Thousands of belugas migrate hundreds of kilometres each summer from the Hudson Strait in the east to the warmer waters of river estuaries on the western side of the bay to feed, mate and rear their young.
This year, their activities are being captured in real time by cameras mounted underwater and on the bow of a small Zodiac boat, which trolls the water for a few hours each day, Monday to Friday.
Much like dolphins and other marine mammals, beluga whales don't appear shy in the vicinity of people and will swim alongside, or underneath, the 4.2-metre (14-foot) Zodiac. Sometimes, they rub along the side of the boat.
“They’re curious and they’re somewhat uninhibited in a way, and friendly, and so when they hear the boats they have a tendency to swing closer, and after that the cameras capture the images,” said Charles Annenberg Weingarten, founder of explore.org, the same educational multimedia organization that livestreams the lives of polar bears at Cape Churchill on the Western Hudson Bay every October and November.
"Sometimes they can be kind of playful and docile and they will swim under the boat," he told CBC News. "When they're in a playful curious mode, they'll come right up."
"Belugas are like Casper the friendly ghost ... magical," he said.
The belugas near Churchill, Man., are attracted not only to the sound of the boat's engine, but also by songs by the Beatles, preferring them to other types of music, according to Neil Mumby, the tour guide operator who pilots the boat.

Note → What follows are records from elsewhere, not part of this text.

(** * NetGuard WFP callout driver: arbitration core

    A shallow embedding of [driver/netguard_wfp.c]: the global context
    [g_Context], the registry lookup [IsAppInList], the pending-queue
    admission [AddPendingConnection], the classification callback
    [NetGuardClassifyFn] and the IOCTL dispatcher [NetGuardDeviceControl].

    Every routine of the driver runs to completion on the model state: the
    spin locks serialise the critical sections and the statistics are updated
    with interlocked instructions, so a run of the driver is modelled as a
    sequence of whole calls.  The spin locks, the device and engine handles
    and the callout and filter ids play no part in the arbitration logic and
    are left out of the state.

    Loading and unloading ([DriverEntry], [RegisterWfpCallout],
    [UnregisterWfpCallout], [DriverUnload]) are modelled beside it, over the
    handles [WFP_HANDLES] and the answers of the system to each call. *)

From Stdlib Require Import ZArith List Lia Bool Sorted.
From stdpp Require Import base numbers list sorting.

Local Open Scope Z_scope.

(** ** Machine integers *)

Definition UINT64 := Z.
Definition UINT32 := Z.
Definition UINT16 := Z.
Definition UCHAR := Z.
Definition WCHAR := Z.
Definition BOOLEAN := Z.
Definition LARGE_INTEGER := Z.

Definition TRUE : BOOLEAN := 1.
Definition FALSE : BOOLEAN := 0.

Definition wrap64 (z : Z) : UINT64 := z mod 2 ^ 64.
Definition wrap32 (z : Z) : UINT32 := z mod 2 ^ 32.

(** [InterlockedIncrement64] adds one to the 64-bit cell and returns the
    incremented value; the addition wraps at [2^64]. *)
Definition InterlockedIncrement64 (cell : UINT64) : UINT64 := wrap64 (cell + 1).

(** ** Constants *)

Definition MAX_PENDING_CONNECTIONS : nat := 256.
Definition MAX_ALLOWED_APPS : nat := 1024.
Definition MAX_PATH_LENGTH : nat := 512.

“When the Beatles are playing, there are always whales,” writes Numby on the team's blog. “But when I change the music, they disappear.”
The boat goes out at high tide and the cameras' best viewing hours are between 10 a.m. and 2 p.m. CT.
The webcam project began at the beginning of August and will continue "as long as the belugas are there" and the weather holds up, said explore.org team member Tom Pollak.
Whale expert Pierre Richard with the Department of Fisheries and Oceans believes belugas swim to estuaries formed by the Seal, Nelson and Church rivers in northern Manitoba each summer not only to molt their skin in fresh water, but also to find protection from predators like killer whales, which could easily get stranded in the more shallow waters.
It's estimated the western Hudson Bay beluga population totals 57,000, making up about 35 per cent of the world's total. Marine biologists estimate 27,000 migrate to the Churchill River estuary alone.